* Problem description *
The answer is a single figure: how many lines below contain the word "Herr".

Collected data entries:

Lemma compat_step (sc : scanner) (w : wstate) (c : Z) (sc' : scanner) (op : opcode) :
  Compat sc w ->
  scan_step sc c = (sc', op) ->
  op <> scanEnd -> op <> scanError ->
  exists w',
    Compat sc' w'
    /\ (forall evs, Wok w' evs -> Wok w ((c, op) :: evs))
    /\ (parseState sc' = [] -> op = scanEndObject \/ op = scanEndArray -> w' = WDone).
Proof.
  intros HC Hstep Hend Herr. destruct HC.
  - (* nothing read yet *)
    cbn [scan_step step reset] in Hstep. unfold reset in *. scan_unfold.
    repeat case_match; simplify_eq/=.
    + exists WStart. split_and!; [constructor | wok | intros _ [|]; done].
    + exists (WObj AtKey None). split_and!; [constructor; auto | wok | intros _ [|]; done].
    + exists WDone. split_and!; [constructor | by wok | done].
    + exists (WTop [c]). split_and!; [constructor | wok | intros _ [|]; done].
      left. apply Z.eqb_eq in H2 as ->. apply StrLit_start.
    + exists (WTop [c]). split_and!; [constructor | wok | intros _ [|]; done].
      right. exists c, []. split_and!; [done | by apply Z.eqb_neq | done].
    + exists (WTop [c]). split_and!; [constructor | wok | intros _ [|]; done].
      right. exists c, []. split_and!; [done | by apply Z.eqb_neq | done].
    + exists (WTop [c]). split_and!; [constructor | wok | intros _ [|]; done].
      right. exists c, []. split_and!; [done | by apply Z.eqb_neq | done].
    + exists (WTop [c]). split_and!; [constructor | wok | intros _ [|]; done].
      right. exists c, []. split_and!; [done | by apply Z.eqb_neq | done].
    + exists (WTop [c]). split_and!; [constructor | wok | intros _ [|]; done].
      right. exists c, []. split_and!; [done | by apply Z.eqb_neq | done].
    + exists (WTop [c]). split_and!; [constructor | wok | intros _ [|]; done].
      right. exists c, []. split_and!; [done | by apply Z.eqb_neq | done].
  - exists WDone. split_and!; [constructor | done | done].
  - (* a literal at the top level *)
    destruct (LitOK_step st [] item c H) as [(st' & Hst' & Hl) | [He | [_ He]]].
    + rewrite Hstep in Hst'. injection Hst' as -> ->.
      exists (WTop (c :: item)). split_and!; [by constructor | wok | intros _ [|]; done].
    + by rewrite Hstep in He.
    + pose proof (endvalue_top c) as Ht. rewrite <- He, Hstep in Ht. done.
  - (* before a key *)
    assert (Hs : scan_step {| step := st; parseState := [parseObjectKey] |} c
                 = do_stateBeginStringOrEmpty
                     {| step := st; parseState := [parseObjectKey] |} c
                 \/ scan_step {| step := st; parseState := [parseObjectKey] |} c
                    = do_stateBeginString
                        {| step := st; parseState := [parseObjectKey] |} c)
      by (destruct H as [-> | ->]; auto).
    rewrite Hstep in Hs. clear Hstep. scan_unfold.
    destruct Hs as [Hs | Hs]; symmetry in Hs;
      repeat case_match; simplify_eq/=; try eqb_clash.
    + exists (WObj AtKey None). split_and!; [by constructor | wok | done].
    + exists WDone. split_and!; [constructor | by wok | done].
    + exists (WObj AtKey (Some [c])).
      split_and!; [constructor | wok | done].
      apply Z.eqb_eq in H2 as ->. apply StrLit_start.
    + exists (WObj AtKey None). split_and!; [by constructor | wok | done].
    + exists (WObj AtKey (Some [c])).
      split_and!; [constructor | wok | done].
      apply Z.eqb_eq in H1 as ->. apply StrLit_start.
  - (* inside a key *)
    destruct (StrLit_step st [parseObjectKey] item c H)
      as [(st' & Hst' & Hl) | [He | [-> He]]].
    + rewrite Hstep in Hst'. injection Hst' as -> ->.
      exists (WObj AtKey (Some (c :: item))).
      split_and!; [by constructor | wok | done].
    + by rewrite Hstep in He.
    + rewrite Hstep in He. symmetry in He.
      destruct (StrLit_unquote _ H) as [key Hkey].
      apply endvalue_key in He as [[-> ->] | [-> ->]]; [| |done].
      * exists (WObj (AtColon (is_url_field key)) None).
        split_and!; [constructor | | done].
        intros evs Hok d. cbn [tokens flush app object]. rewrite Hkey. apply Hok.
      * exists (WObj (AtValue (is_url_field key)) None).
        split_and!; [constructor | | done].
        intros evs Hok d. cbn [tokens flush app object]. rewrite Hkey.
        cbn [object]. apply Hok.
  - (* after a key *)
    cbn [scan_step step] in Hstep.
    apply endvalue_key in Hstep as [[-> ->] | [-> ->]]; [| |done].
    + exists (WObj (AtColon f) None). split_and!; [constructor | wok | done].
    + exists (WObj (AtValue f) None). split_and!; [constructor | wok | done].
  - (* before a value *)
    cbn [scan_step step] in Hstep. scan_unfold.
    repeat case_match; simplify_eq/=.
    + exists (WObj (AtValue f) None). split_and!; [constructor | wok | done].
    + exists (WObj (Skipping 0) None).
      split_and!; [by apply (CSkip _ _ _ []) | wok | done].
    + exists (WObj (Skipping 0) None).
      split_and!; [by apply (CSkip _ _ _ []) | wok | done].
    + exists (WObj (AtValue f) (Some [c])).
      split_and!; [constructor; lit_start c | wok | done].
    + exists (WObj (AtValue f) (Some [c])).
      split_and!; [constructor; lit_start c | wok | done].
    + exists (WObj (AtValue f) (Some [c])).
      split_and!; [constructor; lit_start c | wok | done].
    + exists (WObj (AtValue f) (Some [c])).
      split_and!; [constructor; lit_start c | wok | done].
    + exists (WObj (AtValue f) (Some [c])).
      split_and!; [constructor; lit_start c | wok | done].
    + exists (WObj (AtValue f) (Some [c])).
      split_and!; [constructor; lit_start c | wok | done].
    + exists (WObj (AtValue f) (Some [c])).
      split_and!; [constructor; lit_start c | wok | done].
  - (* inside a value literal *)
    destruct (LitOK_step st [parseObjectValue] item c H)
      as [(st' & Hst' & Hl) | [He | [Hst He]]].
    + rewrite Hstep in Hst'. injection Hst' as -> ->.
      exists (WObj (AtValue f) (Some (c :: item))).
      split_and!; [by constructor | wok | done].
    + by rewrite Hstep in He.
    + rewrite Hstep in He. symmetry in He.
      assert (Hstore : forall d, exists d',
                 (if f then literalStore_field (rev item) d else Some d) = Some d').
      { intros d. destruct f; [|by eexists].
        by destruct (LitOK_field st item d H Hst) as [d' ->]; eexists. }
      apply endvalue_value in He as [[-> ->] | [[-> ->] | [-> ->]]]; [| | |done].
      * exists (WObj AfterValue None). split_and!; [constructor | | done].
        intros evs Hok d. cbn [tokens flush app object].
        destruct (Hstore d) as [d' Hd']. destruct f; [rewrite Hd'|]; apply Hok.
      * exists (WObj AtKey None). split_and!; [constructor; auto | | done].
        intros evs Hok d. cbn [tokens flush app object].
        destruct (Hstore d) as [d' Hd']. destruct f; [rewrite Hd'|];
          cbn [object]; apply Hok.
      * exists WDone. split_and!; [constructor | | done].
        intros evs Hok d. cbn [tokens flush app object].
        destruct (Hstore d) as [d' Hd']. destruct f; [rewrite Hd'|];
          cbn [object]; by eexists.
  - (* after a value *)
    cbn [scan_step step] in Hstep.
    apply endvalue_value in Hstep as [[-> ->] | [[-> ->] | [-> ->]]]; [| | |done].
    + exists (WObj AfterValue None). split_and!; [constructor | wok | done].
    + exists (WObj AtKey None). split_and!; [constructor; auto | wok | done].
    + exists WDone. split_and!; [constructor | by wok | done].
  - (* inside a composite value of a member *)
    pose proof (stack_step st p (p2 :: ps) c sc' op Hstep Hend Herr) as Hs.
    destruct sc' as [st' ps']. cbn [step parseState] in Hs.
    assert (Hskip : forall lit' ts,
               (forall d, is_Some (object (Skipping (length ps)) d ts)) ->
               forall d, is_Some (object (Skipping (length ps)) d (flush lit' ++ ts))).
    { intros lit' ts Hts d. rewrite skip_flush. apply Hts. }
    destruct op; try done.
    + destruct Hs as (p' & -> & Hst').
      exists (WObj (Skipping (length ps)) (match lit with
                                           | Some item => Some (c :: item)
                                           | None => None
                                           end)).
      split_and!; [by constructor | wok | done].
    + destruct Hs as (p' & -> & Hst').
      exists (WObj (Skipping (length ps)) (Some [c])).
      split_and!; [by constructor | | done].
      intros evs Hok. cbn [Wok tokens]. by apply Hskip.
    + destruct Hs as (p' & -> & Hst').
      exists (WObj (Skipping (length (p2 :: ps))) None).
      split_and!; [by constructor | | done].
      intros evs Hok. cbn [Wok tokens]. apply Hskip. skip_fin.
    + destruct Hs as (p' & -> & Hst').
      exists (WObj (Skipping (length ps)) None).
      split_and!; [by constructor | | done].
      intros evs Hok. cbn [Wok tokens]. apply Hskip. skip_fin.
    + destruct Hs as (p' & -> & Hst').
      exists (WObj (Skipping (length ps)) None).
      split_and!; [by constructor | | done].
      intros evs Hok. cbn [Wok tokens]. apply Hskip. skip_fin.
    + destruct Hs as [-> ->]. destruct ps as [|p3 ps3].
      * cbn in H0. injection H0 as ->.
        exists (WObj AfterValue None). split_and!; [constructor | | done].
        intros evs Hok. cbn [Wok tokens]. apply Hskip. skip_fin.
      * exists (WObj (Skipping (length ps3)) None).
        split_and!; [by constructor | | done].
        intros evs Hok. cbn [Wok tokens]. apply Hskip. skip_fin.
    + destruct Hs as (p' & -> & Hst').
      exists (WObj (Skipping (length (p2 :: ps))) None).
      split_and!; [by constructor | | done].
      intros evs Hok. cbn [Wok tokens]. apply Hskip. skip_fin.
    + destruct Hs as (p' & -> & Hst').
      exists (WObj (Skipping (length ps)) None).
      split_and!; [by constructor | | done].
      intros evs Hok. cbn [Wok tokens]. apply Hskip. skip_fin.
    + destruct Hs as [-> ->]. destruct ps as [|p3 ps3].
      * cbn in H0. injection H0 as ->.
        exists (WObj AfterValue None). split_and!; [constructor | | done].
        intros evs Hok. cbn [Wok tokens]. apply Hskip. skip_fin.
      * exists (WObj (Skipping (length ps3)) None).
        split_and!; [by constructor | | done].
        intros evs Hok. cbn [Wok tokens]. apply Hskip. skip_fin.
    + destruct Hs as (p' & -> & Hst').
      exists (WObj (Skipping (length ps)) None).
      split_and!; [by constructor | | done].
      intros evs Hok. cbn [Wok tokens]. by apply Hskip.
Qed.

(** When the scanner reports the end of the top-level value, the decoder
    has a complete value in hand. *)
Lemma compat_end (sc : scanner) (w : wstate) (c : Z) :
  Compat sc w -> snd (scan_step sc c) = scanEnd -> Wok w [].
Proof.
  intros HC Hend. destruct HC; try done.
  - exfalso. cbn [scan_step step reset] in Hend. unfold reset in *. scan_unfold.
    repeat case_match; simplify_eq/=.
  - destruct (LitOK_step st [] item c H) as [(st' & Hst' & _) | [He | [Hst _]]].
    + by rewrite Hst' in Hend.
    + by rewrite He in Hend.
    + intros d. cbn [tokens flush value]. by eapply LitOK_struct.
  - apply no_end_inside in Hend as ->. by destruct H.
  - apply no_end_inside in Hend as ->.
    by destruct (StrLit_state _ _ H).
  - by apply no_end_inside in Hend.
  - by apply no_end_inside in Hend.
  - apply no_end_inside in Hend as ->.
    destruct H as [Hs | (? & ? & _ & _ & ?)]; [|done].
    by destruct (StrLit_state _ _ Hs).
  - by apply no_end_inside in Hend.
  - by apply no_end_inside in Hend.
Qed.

* Result of the exercise *
2